Sep 092012

A dictionary entry in trainchinese Dictionary & Flashcards

A dictionary entry in trainchinese Dictionary and Flashcards

Last September, I posted about two free dictionaries that had flashcard functionality (at extra cost): Pleco Chinese Dictionary and trainchinese: Dictionary & Flash cards. In reviewing the state of the iOS Chinese dictionary market, I find that those are still the two that I would recommend to students, so let’s take a closer look at their respective advantages.

Both have useful features for learners, such as color-coding by tones and example sentences, but for beginning students, I’d recommend trainchinese over Pleco for a number of reasons:

  • Features that are especially useful to beginners, such as audio and stroke order diagrams, are included at no extra charge. Audio does require an internet connection.
  • English to Chinese search is better.
  • A nifty feature draws your attention to characters with similar shapes to the ones you search for (see image below).
  • App badges remind you to study.
  • It seems easier to use, partly because there are fewer options. In the image of a dictionary entry in trainchinese, notice how tapping a character brings up a special menu from which you can easily get an animated stroke order diagram.
trainchinese also offers Spanish as an option for the language of translation.

List of similar characters in trainchinese

List of similar characters in trainchinese

A dictionary entry in Pleco.

A dictionary entry in Pleco.

Pleco, on the other hand, is more of a power tool and has features that more advanced users will appreciate, such as

  • one-tap flipping from traditional to simplified characters and vice versa
  • choice of zhuyin or pinyin
  • wildcard searches
  • detailed information about characters, such as frequency rating, grade level, radical, number of strokes
  • the ability to search for words containing a certain character or just beginning with it
  • the ability to add custom dictionary entries
  • extra dictionaries available as free or paid add-ons (including free ones for French and German)
  • lots of display options for colors, font size, screen arrangement, night mode, etc.

Features like audio and stroke order diagrams are paid add-ons. But as a dictionary, Pleco is my favorite for fast lookups of Chinese. It has an independent handwriting recognition system, so you don’t have to switch keyboards to do a hanzi search. Any Chinese copied to your device’s clipboard from another app will be automatically entered into the search box when you launch Pleco (no need to place the cursor in the box and choose “paste”). It also can search multiple dictionaries at once (for example, its own and CC-CEDICT).

Flashcard features

When it comes to comparing the flashcard features of each, the same generalities hold true: trainchinese is easier to use, but Pleco can be customized in all kinds of ways. For example, in Pleco you can choose spaced repetition or other methods of word selection, customize the appearance of the flashcard “sides,” and choose from six different test types (fill in the blank, multiple choice, tone knowledge, stroke order, self-grading, and review). For more about trainchinese’s flashcard feature, see my earlier review.

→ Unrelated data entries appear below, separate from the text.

(* ===== verification/ClientState.v ===== *)
(** * The state of GL in the guest

    Models [src/emulator/opengl/shared/OpenglCodecCommon/GLClientState.cpp] and
    [GLClientState.h]: what the encoders of the guest remember of the state of GL:
    vertex arrays, alignments, buffers, and the textures of each unit, with a sorted
    array of all textures that were bound.

    [textures_are_a_map]: with names below 2^31 the textures are a finite map from names
    to targets and the units what binding and deleting makes of them. *)
From S2P Require Import Prelude CorkscrewSymbols SortedVector GlUtils.
Local Open Scope Z_scope.

Definition VERTEX_LOCATION : Z := 0.
Definition NORMAL_LOCATION : Z := 1.
Definition COLOR_LOCATION : Z := 2.
Definition POINTSIZE_LOCATION : Z := 3.
Definition TEXCOORD0_LOCATION : Z := 4.
Definition MATRIXINDEX_LOCATION : Z := 12.
Definition WEIGHT_LOCATION : Z := 13.
Definition LAST_LOCATION : Z := 14.
Definition MAX_TEXTURE_UNITS : Z := 32.

Definition GL_NO_ERROR : Z := 0.
Definition GL_INVALID_ENUM : Z := 0x0500.
Definition GL_INVALID_VALUE : Z := 0x0501.
Definition GL_INVALID_OPERATION : Z := 0x0502.
Definition GL_OUT_OF_MEMORY : Z := 0x0505.
Definition GL_TEXTURE0 : Z := 0x84C0.
Definition GL_TEXTURE_2D : Z := 0x0DE1.
Definition GL_TEXTURE_EXTERNAL_OES : Z := 0x8D65.
Definition GL_ARRAY_BUFFER : Z := 0x8892.
Definition GL_ELEMENT_ARRAY_BUFFER : Z := 0x8893.

(** ** The state *)

Record VertexAttribState := mkAttrib {
  enabled : Z; size : Z; type : Z; stride : Z; data : Z; bufferObject : Z; glConst : Z;
  elementSize : Z; enableDirty : bool; normalized : Z
}.

Record PixelStoreState := mkPixelStore { unpack_alignment : Z; pack_alignment : Z }.

Record TextureUnit := mkUnit { enables : Z; texture_2d : Z; texture_external : Z }.

Record TextureRec := mkRec { rec_id : Z; rec_target : Z }.

(** [activeUnit] is an index; [textures] all records of the block. *)
Record TextureState := mkTex {
  unit_ : list TextureUnit; activeUnit : nat; textures : list TextureRec; numTextures : Z; allocTextures : Z
}.

Record GLClientState := mkState {
  m_pixelStore : PixelStoreState; m_states : list VertexAttribState; m_nLocations : Z; m_currentArrayVbo : Z;
  m_currentIndexVbo : Z; m_activeTexture : Z; m_currentProgram : Z; m_tex : TextureState
}.

Definition set_states (l : list VertexAttribState) (s : GLClientState) : GLClientState :=
  mkState (m_pixelStore s) l (m_nLocations s) (m_currentArrayVbo s) (m_currentIndexVbo s) (m_activeTexture s) (m_currentProgram s) (m_tex s).
Lemma send_ok mem s h first count : Sync s h -> 0 <= first -> 0 <= count ->
  Forall (attrib_ok mem (m_currentArrayVbo s) first count) (m_states s) ->
  exists log h', sendVertexAttributes mem s first count = Ok (set_states (clean <$> m_states s) s, log) /\ host_run h log = Ok h' /\
    Sending mem first count (m_states s) h (length (m_states s)) h'.
Proof.
  intros Hy Hf Hc Hok. unfold sendVertexAttributes. pose proof (sy_states _ _ Hy) as Hn.
  destruct (foldM_seqZ (send_attribute mem first count)
    (fun j st => fst st = set_states ((clean <$> take (Z.to_nat j) (m_states s)) ++ drop (Z.to_nat j) (m_states s)) s /\
      exists h', host_run h (snd st) = Ok h' /\ Sending mem first count (m_states s) h (Z.to_nat j) h') 0 (m_nLocations s) (s, [])) as ([s' log] & E & Es & h' & Eh & Hs).
  - lia.
  - split; [by destruct s|]. exists h. split; [done|]. split; try done. intros i a Hi. change (Z.to_nat 0) with 0%nat in Hi. lia.
  - intros j [sj log] Hj (Es & hj & Eh & Hs). cbn [fst snd] in Es, Eh. subst sj. destruct (lookup_lt_is_Some_2 (m_states s) (Z.to_nat j)) as [a Ea]; [lia|].
    pose proof (state_at s (m_states s) (Z.to_nat j) a Ea Hn) as Est. rewrite Z2Nat.id in Est by lia. unfold send_attribute. rewrite Est. cbn [mbind result_bind]. clear Est.
    replace (Z.to_nat (j + 1)) with (S (Z.to_nat j)) by lia. assert (Ej : Z.of_nat (Z.to_nat j) = j) by lia.
    destruct (sd_rest _ _ _ _ _ _ _ Hs (Z.to_nat j) ltac:(lia)) as [R1 R2].
    pose proof (sy_attribs _ _ Hy) as La. pose proof (sy_data _ _ Hy) as Ld.
    destruct (lookup_lt_is_Some_2 (h_attribs h) (Z.to_nat j)) as [ha Eha]; [lia|]. destruct (lookup_lt_is_Some_2 (h_pointerData h) (Z.to_nat j)) as [b Eb]; [lia|].
    rewrite Eha in R1. rewrite Eb in R2. pose proof (list_insert_id _ _ _ R2) as Ib.
    change (enabled (clean a)) with (enabled a). destruct (Z.eqb_spec (enabled a) 0) as [He|He].
    + destruct (enableDirty a) eqn:Ed; cbn [negb andb].
      * eexists. split; [done|]. split; [done|]. cbn [snd].
        eexists (mkHost (<[Z.to_nat j := mkHostAttrib false (h_size ha) (h_type ha) (h_normalized ha) (h_stride ha) (h_pointer ha)]> (h_attribs hj)) (h_pointerData hj) (h_array hj) (h_element hj) (h_drawings hj)).
        split.
        -- rewrite host_run_app, Eh. cbn [mbind result_bind]. unfold host_run. cbn [foldM host_step].
           pose proof (set_attrib_ok hj (Z.to_nat j) ha (fun a => mkHostAttrib false (h_size a) (h_type a) (h_normalized a) (h_stride a) (h_pointer a)) R1) as E1.
           rewrite Ej in E1. by rewrite E1.
        -- eapply (sending_more _ _ _ _ _ _ hj a _ b); [done|done| |lia|lia|by rewrite Ib]. unfold sent. by rewrite He.
      * eexists. split; [done|]. split; [done|]. exists hj. split; [done|].
        eapply (sending_more _ _ _ _ _ _ hj a ha b); [done|done| |lia|lia|]; [|rewrite Ib, (list_insert_id _ _ _ R1); by destruct hj].
        unfold sent. rewrite He. change (0 =? 0) with true. cbv iota. rewrite (sy_enabled _ _ Hy _ _ _ Ea Eha Ed). by rewrite He.
    + rewrite andb_false_r. cbn [negb]. rewrite Forall_lookup in Hok. specialize (Hok _ _ Ea).
      destruct (send_enabled_ok mem (set_states ((clean <$> take (S (Z.to_nat j)) (m_states s)) ++ drop (S (Z.to_nat j)) (m_states s)) s) hj (Z.to_nat j) first count (clean a) ha b)
        as (calls & ha' & b' & E1 & E2 & E3); [done|done|done|done|by rewrite (sd_array _ _ _ _ _ _ _ Hs), (sy_array _ _ Hy)|done|done|].
      rewrite Ej in E1. rewrite E1. cbn [mbind result_bind]. eexists. split; [done|]. split; [done|]. cbn [snd].
      eexists. split; [rewrite host_run_app, Eh; cbn [mbind result_bind]; exact E2|].
      eapply (sending_more _ _ _ _ _ _ hj a ha' b'); [done|done|exact E3|lia|lia|done].
  - cbn [fst snd] in *. rewrite Z.add_0_l in *. assert (En : Z.to_nat (m_nLocations s) = length (m_states s)) by lia. rewrite En in *.
    rewrite E. exists log, h'. split; [|done]. subst s'. rewrite firstn_all, drop_all, app_nil_r. done.
Qed.

(** ** Vertices *)

Lemma each_ext {A B C} (f : A -> result C) (g : B -> result C) l k :
  length l = length k -> (forall i a b, l !! i = Some a -> k !! i = Some b -> f a = g b) -> each f l = each g k.
Proof.
  revert k. induction l as [|a l IH]; intros [|b k] Hl H; try done. cbn [each]. rewrite (H 0%nat a b eq_refl eq_refl). destruct (g b); [|done].
  cbn [mbind result_bind]. rewrite (IH k); [done|by injection Hl|]. intros i x y Hx Hy. by apply (H (S i)).
Qed.

Lemma each_total {A B} (f : A -> result B) l : (forall a, a ∈ l -> exists b, f a = Ok b) -> exists bs, each f l = Ok bs.
Proof.
  induction l as [|a l IH]; intros H; [by exists []|]. destruct (H a ltac:(by left)) as [b Eb]. destruct IH as [bs Ebs]; [intros x Hx; apply H; by right|].
  exists (b :: bs). cbn [each]. rewrite Eb. cbn [mbind result_bind]. by rewrite Ebs.
Qed.

Lemma each_values {A B} (f : A -> result B) (g : A -> B) l : (forall a, a ∈ l -> f a = Ok (g a)) -> each f l = Ok (map g l).
Proof.
  induction l as [|a l IH]; intros H; [done|]. cbn [each map]. rewrite (H a ltac:(by left)). cbn [mbind result_bind].
  rewrite IH; [done|]. intros x Hx. apply H. by right.
Qed.

Lemma element_at mem vsize stride : forall n src xs k x, read_elements mem src vsize stride n = Ok xs -> xs !! k = Some x ->
  read_mem mem (src + stride * Z.of_nat k) vsize = Ok x.
Proof.
  induction n as [|n IH]; intros src xs k x E Hk.
  - pose proof (read_elements_length _ _ _ _ _ _ E). by destruct xs.
  - apply read_elements_cons in E as (y & xs' & -> & Ey & E). destruct k as [|k]; [injection Hk as <-; by rewrite Z.mul_0_r, Z.add_0_r|].
    rewrite <-(IH _ _ _ _ E Hk). f_equal. lia.
Qed.

Lemma element_lengths mem vsize stride n src xs : read_elements mem src vsize stride n = Ok xs -> Forall (fun x => length x = Z.to_nat vsize) xs.
Proof. intros E. apply Forall_lookup. intros k x Hk. by eapply read_mem_length, element_at. Qed.

(** The block of an element among others of its length. *)
Lemma block_of {A} (xs : list (list A)) n k x (junk : list (option A)) : Forall (fun x => length x = n) xs -> xs !! k = Some x ->
  read_block ((Some <$> concat xs) ++ junk) (Z.of_nat n * Z.of_nat k) (Z.of_nat n) = Ok (Some <$> x).
Proof.
  intros Hl Hk. rewrite <-(take_drop_middle _ _ _ Hk), concat_app. cbn [concat]. rewrite !fmap_app, <-!app_assoc.
  pose proof Hk as Hx. rewrite Forall_lookup in Hl. apply Hl in Hx.
  assert (Hc : length (concat (take k xs)) = (n * k)%nat).
  { apply lookup_lt_Some in Hk. assert (Hf : Forall (fun x => length x = n) (take k xs)) by (apply Forall_take; by apply Forall_lookup).
    assert (Ht : length (take k xs) = k) by (rewrite length_take; lia). rewrite <-Ht at 2. clear -Hf.
    induction Hf as [|y l Hy Hf IH]; [simpl; lia|]. cbn [concat length]. rewrite length_app, IH. lia. }
  eapply (block_in _ (Some <$> concat (take k xs)) (Some <$> x)); [done|rewrite length_fmap; lia|rewrite length_fmap; lia].
Qed.

Lemma host_vertex_ok mem s first count a ha b h' (i : nat) k :
  attrib_ok mem (m_currentArrayVbo s) first count a -> sent mem first count (Z.of_nat i) a ha b -> h_pointerData h' !! i = Some b -> 0 <= k < count ->
  host_vertex h' ha k = guest_vertex mem (first + k) a /\ exists v, guest_vertex mem (first + k) a = Ok v.
Proof.
  intros Ha Hs Eb Hk. unfold sent in Hs. unfold host_vertex, guest_vertex. destruct (Z.eqb_spec (enabled a) 0) as [He|He].
  - rewrite Hs. split; [done|]. by eexists.
  - destruct (Ha He) as (Hsz & _ & _ & _ & _ & _). destruct (bufferObject a =? 0).
    + destruct Hs as (-> & xs & junk & Ex & ->). cbn [h_enabled negb h_pointer]. unfold get. rewrite Nat2Z.id, Eb. cbn [from_option_or mbind result_bind].
      assert (Hl : length xs = Z.to_nat count) by (by apply read_elements_length in Ex).
      destruct (lookup_lt_is_Some_2 xs (Z.to_nat k)) as [x Hx]; [lia|].
      pose proof (block_of xs (Z.to_nat (guest_size a)) (Z.to_nat k) x junk (element_lengths _ _ _ _ _ _ Ex) Hx) as Hb.
      rewrite !Z2Nat.id in Hb by lia. unfold attrib_stride, attrib_size. cbn [h_stride h_size h_type]. fold (guest_size a). change (0 =? 0) with true. cbv iota.
      rewrite Hb. cbn [mbind result_bind]. pose proof (element_at _ _ _ _ _ _ _ _ Ex Hx) as Er. rewrite Z2Nat.id in Er by lia.
      replace (data a + guest_stride a * (first + k)) with (data a + guest_stride a * first + guest_stride a * k) by lia. rewrite Er. cbn [mbind result_bind].
      split; [done|]. by eexists.
    + subst ha. cbn [h_enabled negb h_pointer]. unfold attrib_stride, attrib_size. cbn [h_stride h_size h_type]. fold (guest_size a). fold (guest_stride a).
      split; [|by eexists]. do 4 f_equal. lia.
Qed.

Another big difference is price structure: Pleco’s flashcard tool is a one-time purchase (check their website for the educational discount rate), whereas trainchinese uses a subscription model (free users have limited flashcard functionality). But that subscription gets you access to tons of pre-made wordlists, whereas with Pleco, you need to make your own lists. Some of Pleco’s other tools, however, make this very easy. Their OCR tool makes it very easy to grab words using your iOS device’s camera. And the Reader tool lets you add words from texts you are reading. But each of these tools is also an additional purchase.

With your trainchinese subscription, you also get access to a web app, and your word lists sync across that and your devices. One of Pleco’s biggest drawbacks is that your flashcards and progress do not sync across devices. You can manually export from one and import to the other, but even this seems harder than it needs to be.

In short, Pleco can do things that I have not seen in other other iOS Chinese dictionary apps, which is probably due to the fact that it has existed since long before iOS. But for the same reason, it cannot do things that users expect nowadays, like sync across devices and give reminders. If you are into Chinese for the long haul, Pleco is great app and the “pay once” pricing means you won’t be stuck in a subscription for the rest of your life and you will have control over your data (you can export word lists as text or XML files).

But for new students, trainchinese will get you up and running with your flashcards faster and the dictionary will give you audio and stroke order animation without additional purchases. If you do choose to subscribe, using one of the links to on this page will earn me a month’s subscription.

Both Pleco Chinese Dictionary and trainchinese: Dictionary & Flash cards are free from the App Store (although, as mentioned above, some features require additional purchase or subscription).

  One Response to “Back to school: iOS dictionaries”

  1. Have you re-evaluated the new version (3.x) of Pleco?